CPP2067 Interpretation of epidemiology studies Flashcards
what are the 5 main questions to ask when assessing a study/paper?
- Bias?
- Confounding factors?
- Chance?
- is the association causal?
- are the findings generalisable/apply to all patients?
what is selection bias?
- when there is a systematic difference between the characteristics of the people selected for a study and those who were not
- people picked for some kind of reason (consciously or unconsciously)
- e.g. target all working age adults in England, but only sample people on campus at UCL on a Wednesday afternoon = picks only students who don’t play sport
what is measurement bias?
- when measurements or classifications of disease are inaccurate (they do not measure correctly what they are supposed to)
how do you identify selection bias in epidemiological studies?
- was the study population clearly defined?
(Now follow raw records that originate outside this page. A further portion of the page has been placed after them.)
Lemma settle_single (s : Sys) (p : Pending) :
  inflight s = [p] ->
  fst (step s (Settle 0))
  = {| ui := fst (fst (resume p (ui s)));
       inflight := option_list (snd (resume p (ui s))) |}.
Proof.
  intro Hone. unfold step. rewrite Hone. cbn [nth_error].
  destruct (resume p (ui s)) as [[st log] p']. simpl.
  now rewrite app_nil_r.
Qed.

Lemma settle_idle (s : Sys) (n : nat) :
  inflight s = [] -> fst (step s (Settle n)) = s.
Proof.
  intro Hnil. unfold step. rewrite Hnil. now destruct n.
Qed.

(** A request that is under way ends after at most two of its promises
    have settled: no call is left suspended and the loading flag is off, so
    the button cannot stay blocked. *)
Theorem request_finishes (s : Sys) :
  reachable s ->
  inflight s <> [] ->
  inflight (steps s [Settle 0; Settle 0]) = [] /\
  isLoading (ui (steps s [Settle 0; Settle 0])) = false.
Proof.
  intros Hreach Hbusy.
  destruct (reachable_tracks s Hreach) as [[Hnil _] | (p & Hone & Hl)];
    [contradiction|].
  change (steps s [Settle 0; Settle 0])
    with (fst (step (fst (step s (Settle 0))) (Settle 0))).
  rewrite (settle_single s p Hone).
  destruct (resume p (ui s)) as [[st1 log1] p1] eqn:Hres.
  pose proof (resume_loading _ _ _ _ _ Hl Hres) as Hl1.
  cbn [fst snd].
  destruct p1 as [p1|]; cbn [option_list present] in *.
  - destruct (resume_suspended _ _ _ _ _ Hres) as (_ & _ & settled & ->).
    rewrite (settle_single _ (AwaitArray settled)) by reflexivity.
    cbn [ui inflight].
    pose proof (resume_array_final settled st1) as Hfinal.
    destruct (resume (AwaitArray settled) st1) as [[st2 log2] p2] eqn:Hres2.
    simpl in Hfinal. subst p2.
    pose proof (resume_loading _ _ _ _ _ Hl1 Hres2) as Hl2.
    now split.
  - rewrite settle_idle by reflexivity. now split.
Qed.

Lemma request_finishes_witness :
  inflight (steps busySys [Settle 0; Settle 0]) = [] /\
  isLoading (ui (steps busySys [Settle 0; Settle 0])) = false.
Proof.
  apply request_finishes.
  - unfold busySys. repeat apply reachable_step. apply reachable_initial.
  - vm_compute. discriminate.
Defined.

Lemma start_status (refs : Refs) (st st1 : State) (log1 : list Event)
  (p : option Pending) :
  known_status (prediction st) ->
  (prediction st = None -> emotionPredictions st = None) ->
  detectEmotion_start refs st = (st1, log1, p) ->
  known_status (prediction st1) /\
  (prediction st1 = None -> emotionPredictions st1 = None).
Proof.
  intros Hk Hn. unfold detectEmotion_start.
  destruct (imageRef refs), (faceDetector (models st)),
    (emotionDetector (models st)), (truthy (selectedImage st));
    try (intro H; inversion H; subst; now split).
  run_stretch; intro H; inversion H; subst; simpl;
    unfold known_status; split; auto; discriminate.
Qed.

Lemma resume_status (p : Pending) (st st2 : State) (log2 : list Event)
  (p' : option Pending) :
  known_status (prediction st) ->
  (prediction st = None -> emotionPredictions st = None) ->
  resume p st = (st2, log2, p') ->
  known_status (prediction st2) /\
  (prediction st2 = None -> emotionPredictions st2 = None).
Proof.
  intros Hk Hn.
  destruct p; unfold resume; run_stretch; intro H; inversion H; subst; simpl;
    unfold known_status; split; auto; discriminate.
Qed.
- what were the inclusion and exclusion criteria?
- were refusals, losses to follow up kept to a minimum and reported?
how do you identify selection bias in cohort and intervention studies?
- are the groups similar except for the exposure status?
- is the follow up the same for all groups?
how do you identify selection bias in case-control studies?
- do the controls represent the population from which the cases arise?
- was the identification and selection of cases and controls influenced by the exposure status?
how do you identify measurement bias in epidemiology studies?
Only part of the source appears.